THE PROBLEM →
The answer must be an exact restatement of all the data.

[MATERIAL PROVIDED]

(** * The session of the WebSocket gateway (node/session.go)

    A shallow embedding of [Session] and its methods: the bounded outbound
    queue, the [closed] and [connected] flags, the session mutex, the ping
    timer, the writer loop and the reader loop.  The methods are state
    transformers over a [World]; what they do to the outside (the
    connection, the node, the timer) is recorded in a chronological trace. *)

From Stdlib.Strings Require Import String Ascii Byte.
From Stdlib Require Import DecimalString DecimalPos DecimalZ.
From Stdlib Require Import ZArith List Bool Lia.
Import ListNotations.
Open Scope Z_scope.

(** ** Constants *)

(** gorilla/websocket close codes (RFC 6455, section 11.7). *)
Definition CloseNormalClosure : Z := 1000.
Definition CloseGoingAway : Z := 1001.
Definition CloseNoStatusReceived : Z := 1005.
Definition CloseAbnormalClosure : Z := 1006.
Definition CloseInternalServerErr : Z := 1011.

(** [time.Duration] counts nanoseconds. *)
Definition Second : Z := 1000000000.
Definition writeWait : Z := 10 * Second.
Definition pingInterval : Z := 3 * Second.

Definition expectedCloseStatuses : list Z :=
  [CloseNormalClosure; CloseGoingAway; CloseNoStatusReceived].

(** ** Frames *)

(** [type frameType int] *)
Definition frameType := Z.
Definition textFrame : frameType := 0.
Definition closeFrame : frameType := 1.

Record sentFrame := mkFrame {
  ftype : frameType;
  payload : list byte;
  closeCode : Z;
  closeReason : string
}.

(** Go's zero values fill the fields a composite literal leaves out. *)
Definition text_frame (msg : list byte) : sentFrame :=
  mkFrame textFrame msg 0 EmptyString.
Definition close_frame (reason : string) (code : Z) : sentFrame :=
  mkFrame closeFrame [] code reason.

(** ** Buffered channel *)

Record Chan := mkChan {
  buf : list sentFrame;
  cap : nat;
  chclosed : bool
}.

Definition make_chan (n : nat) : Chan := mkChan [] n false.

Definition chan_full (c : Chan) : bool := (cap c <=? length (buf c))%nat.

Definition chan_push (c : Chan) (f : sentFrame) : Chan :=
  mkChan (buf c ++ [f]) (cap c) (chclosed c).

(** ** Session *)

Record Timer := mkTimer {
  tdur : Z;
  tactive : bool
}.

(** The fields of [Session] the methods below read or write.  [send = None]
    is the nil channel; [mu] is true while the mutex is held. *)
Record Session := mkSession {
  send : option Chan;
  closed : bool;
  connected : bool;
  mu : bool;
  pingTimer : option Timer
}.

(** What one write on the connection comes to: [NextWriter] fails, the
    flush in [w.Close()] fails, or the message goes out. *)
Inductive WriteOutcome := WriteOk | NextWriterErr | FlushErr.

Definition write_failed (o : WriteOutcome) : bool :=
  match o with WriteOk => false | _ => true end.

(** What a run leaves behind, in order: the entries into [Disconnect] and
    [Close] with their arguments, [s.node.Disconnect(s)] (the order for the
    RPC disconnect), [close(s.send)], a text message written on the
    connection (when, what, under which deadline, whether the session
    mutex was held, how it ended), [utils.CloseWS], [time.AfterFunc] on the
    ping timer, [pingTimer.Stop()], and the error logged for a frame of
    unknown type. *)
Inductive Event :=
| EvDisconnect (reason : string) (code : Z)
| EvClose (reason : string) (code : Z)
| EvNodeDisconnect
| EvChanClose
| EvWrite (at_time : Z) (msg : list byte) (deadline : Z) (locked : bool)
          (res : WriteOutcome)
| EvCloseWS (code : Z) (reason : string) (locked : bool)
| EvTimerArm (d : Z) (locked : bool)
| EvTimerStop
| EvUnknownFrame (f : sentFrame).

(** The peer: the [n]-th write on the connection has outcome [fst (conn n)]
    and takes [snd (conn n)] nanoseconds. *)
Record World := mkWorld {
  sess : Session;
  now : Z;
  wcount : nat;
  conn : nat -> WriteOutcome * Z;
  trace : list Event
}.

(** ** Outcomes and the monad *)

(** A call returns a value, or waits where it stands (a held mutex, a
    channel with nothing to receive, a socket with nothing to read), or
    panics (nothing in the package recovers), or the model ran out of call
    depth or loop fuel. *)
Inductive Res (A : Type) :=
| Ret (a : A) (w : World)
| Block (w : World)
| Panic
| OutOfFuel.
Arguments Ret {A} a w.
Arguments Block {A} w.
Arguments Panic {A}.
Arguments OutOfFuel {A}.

[/MATERIAL PROVIDED]

WORKED SOLUTION →
(** * The session of the WebSocket gateway (node/session.go)

    A shallow embedding of [Session] and its methods: the bounded outbound
    queue, the [closed] and [connected] flags, the session mutex, the ping
    timer, the writer loop and the reader loop.  The methods are state
    transformers over a [World]; what they do to the outside (the
    connection, the node, the timer) is recorded in a chronological trace. *)

From Stdlib.Strings Require Import String Ascii Byte.
From Stdlib Require Import DecimalString DecimalPos DecimalZ.
From Stdlib Require Import ZArith List Bool Lia.
Import ListNotations.
Open Scope Z_scope.

(** ** Constants *)

(** gorilla/websocket close codes (RFC 6455, section 11.7). *)
Definition CloseNormalClosure : Z := 1000.
Definition CloseGoingAway : Z := 1001.
Definition CloseNoStatusReceived : Z := 1005.
Definition CloseAbnormalClosure : Z := 1006.
Definition CloseInternalServerErr : Z := 1011.

(** [time.Duration] counts nanoseconds. *)
Definition Second : Z := 1000000000.
Definition writeWait : Z := 10 * Second.
Definition pingInterval : Z := 3 * Second.

Definition expectedCloseStatuses : list Z :=
  [CloseNormalClosure; CloseGoingAway; CloseNoStatusReceived].

(** ** Frames *)

(** [type frameType int] *)
Definition frameType := Z.
Definition textFrame : frameType := 0.
Definition closeFrame : frameType := 1.

Record sentFrame := mkFrame {
  ftype : frameType;
  payload : list byte;
  closeCode : Z;
  closeReason : string
}.

(** Go's zero values fill the fields a composite literal leaves out. *)
Definition text_frame (msg : list byte) : sentFrame :=
  mkFrame textFrame msg 0 EmptyString.
Definition close_frame (reason : string) (code : Z) : sentFrame :=
  mkFrame closeFrame [] code reason.

(** ** Buffered channel *)

Record Chan := mkChan {
  buf : list sentFrame;
  cap : nat;
  chclosed : bool
}.

Definition make_chan (n : nat) : Chan := mkChan [] n false.

Definition chan_full (c : Chan) : bool := (cap c <=? length (buf c))%nat.

Definition chan_push (c : Chan) (f : sentFrame) : Chan :=
  mkChan (buf c ++ [f]) (cap c) (chclosed c).

(** ** Session *)

Record Timer := mkTimer {
  tdur : Z;
  tactive : bool
}.

(** The fields of [Session] the methods below read or write.  [send = None]
    is the nil channel; [mu] is true while the mutex is held. *)
Record Session := mkSession {
  send : option Chan;
  closed : bool;
  connected : bool;
  mu : bool;
  pingTimer : option Timer
}.

(** What one write on the connection comes to: [NextWriter] fails, the
    flush in [w.Close()] fails, or the message goes out. *)
Inductive WriteOutcome := WriteOk | NextWriterErr | FlushErr.

Definition write_failed (o : WriteOutcome) : bool :=
  match o with WriteOk => false | _ => true end.

(** What a run leaves behind, in order: the entries into [Disconnect] and
    [Close] with their arguments, [s.node.Disconnect(s)] (the order for the
    RPC disconnect), [close(s.send)], a text message written on the
    connection (when, what, under which deadline, whether the session
    mutex was held, how it ended), [utils.CloseWS], [time.AfterFunc] on the
    ping timer, [pingTimer.Stop()], and the error logged for a frame of
    unknown type. *)
Inductive Event :=
| EvDisconnect (reason : string) (code : Z)
| EvClose (reason : string) (code : Z)
| EvNodeDisconnect
| EvChanClose
| EvWrite (at_time : Z) (msg : list byte) (deadline : Z) (locked : bool)
          (res : WriteOutcome)
| EvCloseWS (code : Z) (reason : string) (locked : bool)
| EvTimerArm (d : Z) (locked : bool)
| EvTimerStop
| EvUnknownFrame (f : sentFrame).

(** The peer: the [n]-th write on the connection has outcome [fst (conn n)]
    and takes [snd (conn n)] nanoseconds. *)
Record World := mkWorld {
  sess : Session;
  now : Z;
  wcount : nat;
  conn : nat -> WriteOutcome * Z;
  trace : list Event
}.

(** ** Outcomes and the monad *)

(** A call returns a value, or waits where it stands (a held mutex, a
    channel with nothing to receive, a socket with nothing to read), or
    panics (nothing in the package recovers), or the model ran out of call
    depth or loop fuel. *)
Inductive Res (A : Type) :=
| Ret (a : A) (w : World)
| Block (w : World)
| Panic
| OutOfFuel.
Arguments Ret {A} a w.
Arguments Block {A} w.
Arguments Panic {A}.
Arguments OutOfFuel {A}.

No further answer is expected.